• To do: The line containing "if is_upper c" marks where copying starts, so set down that line and each one after it exactly, through the end of the records.

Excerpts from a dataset
(** * lupinus: the schema validator, the bracket expressions and the
      test-case executor of the [Validator] class, embedded in Rocq

    The development follows the JavaScript source ([src/cli.js], whose
    lines the comments cite) function by function.
    Values of type [any] are JSON values ([json]); a JavaScript number is a
    decimal [m * 10^e], [NaN] or an infinity; an exception is a value of
    [error] carried by the [result] type; the calls of the logger are
    kept in order in the state of a run.  What the validator calls and
    does not define is a class: the regular expression engine ([RegExp]),
    the jsonpath package ([JSONPath]) and the HTTP transport ([Http]). *)

From Stdlib Require Import String Ascii List ZArith NArith Bool Lia.
From Stdlib Require DecimalString Decimal DecimalN.
Import ListNotations.

Local Open Scope string_scope.
Local Open Scope list_scope.
Set Warnings "-register-all".

(* ================================================================== *)
(** ** Characters and strings

    A string is the list of the bytes of its UTF-8 form, which for ASCII
    text is the list of UTF-16 code units the source sees.  Where the
    source counts code units ([length]) or tells the characters that the
    atom [.] refuses, the bytes are read as UTF-8. *)

Module Str.

Definition chars (s : string) : list ascii := list_ascii_of_string s.
Definition of_chars (l : list ascii) : string := string_of_list_ascii l.

Definition code (c : ascii) : N := N_of_ascii c.

Definition between (lo hi c : ascii) : bool :=
  (code lo <=? code c)%N && (code c <=? code hi)%N.

Definition is_digit (c : ascii) : bool := between "0" "9" c.
Definition is_lower (c : ascii) : bool := between "a" "z" c.
Definition is_upper (c : ascii) : bool := between "A" "Z" c.
Definition is_alnum (c : ascii) : bool := is_digit c || is_lower c || is_upper c.

Definition is_one_of (set : string) (c : ascii) : bool :=
  existsb (Ascii.eqb c) (chars set).

(** Line terminators, which the regular expression atom [.] refuses:
    LF, CR, U+2028 and U+2029, the last two being the bytes [E2 80 A8]
    and [E2 80 A9].  [is_line_terminator l]: one begins [l]. *)
Definition is_line_terminator (l : list ascii) : bool :=
  match l with
  | c :: rest =>
      (code c =? 10)%N || (code c =? 13)%N
      || ((code c =? 226)%N
          && match rest with
             | d :: e :: _ =>
                 (code d =? 128)%N && ((code e =? 168)%N || (code e =? 169)%N)
             | _ => false
             end)
  | [] => false
  end.

(** No line terminator begins anywhere in [l]: [.] takes every
    character of it. *)
Fixpoint on_one_line (l : list ascii) : bool :=
  match l with
  | [] => true
  | _ :: rest => negb (is_line_terminator l) && on_one_line rest
  end.

(** White space removed by [String.prototype.trim] and skipped by the
    string-to-number conversion (the ASCII part of it). *)
Definition is_space (c : ascii) : bool :=
  (code c =? 32)%N || ((9 <=? code c)%N && (code c <=? 13)%N).

Fixpoint dropWhile (p : ascii -> bool) (l : list ascii) : list ascii :=
  match l with
  | [] => []
  | c :: l' => if p c then dropWhile p l' else l
  end.

Fixpoint takeWhile (p : ascii -> bool) (l : list ascii) : list ascii :=
  match l with
  | [] => []
  | c :: l' => if p c then c :: takeWhile p l' else []
  end.

Definition trim_chars (l : list ascii) : list ascii :=
  rev (dropWhile is_space (rev (dropWhile is_space l))).

Definition trim (s : string) : string := of_chars (trim_chars (chars s)).

Fixpoint starts_with (p l : list ascii) : bool :=
  match p, l with
  | [], _ => true
  | _ :: _, [] => false
  | a :: p', b :: l' => Ascii.eqb a b && starts_with p' l'
  end.

Definition startsWith (s prefix : string) : bool :=
  starts_with (chars prefix) (chars s).

(** [s.includes(t)] *)
Fixpoint includes_chars (t l : list ascii) : bool :=
  starts_with t l ||
  match l with
  | [] => false
  | _ :: l' => includes_chars t l'
  end.

Definition includes (s t : string) : bool := includes_chars (chars t) (chars s).

Definition to_lower (c : ascii) : ascii :=
  if is_upper c then ascii_of_N (code c + 32) else c.

Definition toLowerCase (s : string) : string := of_chars (map to_lower (chars s)).

(** [s.substring(n)] *)
Definition substring_from (n : nat) (s : string) : string :=
  of_chars (skipn n (chars s)).

(** [s.replace(pattern, replacement)] for a string pattern: the first
    occurrence only.  The replacements used by the validator are
    percent-encoded and hold no [$] sequence. *)
Fixpoint replace_first (fuel : nat) (pat rep l : list ascii) : list ascii :=
  match fuel with
  | O => l
  | S fuel' =>
      if starts_with pat l then rep ++ skipn (List.length pat) l
      else match l with
           | [] => []
           | c :: l' => c :: replace_first fuel' pat rep l'
           end
  end.

Definition replace (s pat rep : string) : string :=
  of_chars (replace_first (S (String.length s)) (chars pat) (chars rep) (chars s)).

• Answer to the problem:
  if is_upper c then ascii_of_N (code c + 32) else c.

Definition toLowerCase (s : string) : string := of_chars (map to_lower (chars s)).

(** [s.substring(n)] *)
Definition substring_from (n : nat) (s : string) : string :=
  of_chars (skipn n (chars s)).

(** [s.replace(pattern, replacement)] for a string pattern: the first
    occurrence only.  The replacements used by the validator are
    percent-encoded and hold no [$] sequence. *)
Fixpoint replace_first (fuel : nat) (pat rep l : list ascii) : list ascii :=
  match fuel with
  | O => l
  | S fuel' =>
      if starts_with pat l then rep ++ skipn (List.length pat) l
      else match l with
           | [] => []
           | c :: l' => c :: replace_first fuel' pat rep l'
           end
  end.

Definition replace (s pat rep : string) : string :=
  of_chars (replace_first (S (String.length s)) (chars pat) (chars rep) (chars s)).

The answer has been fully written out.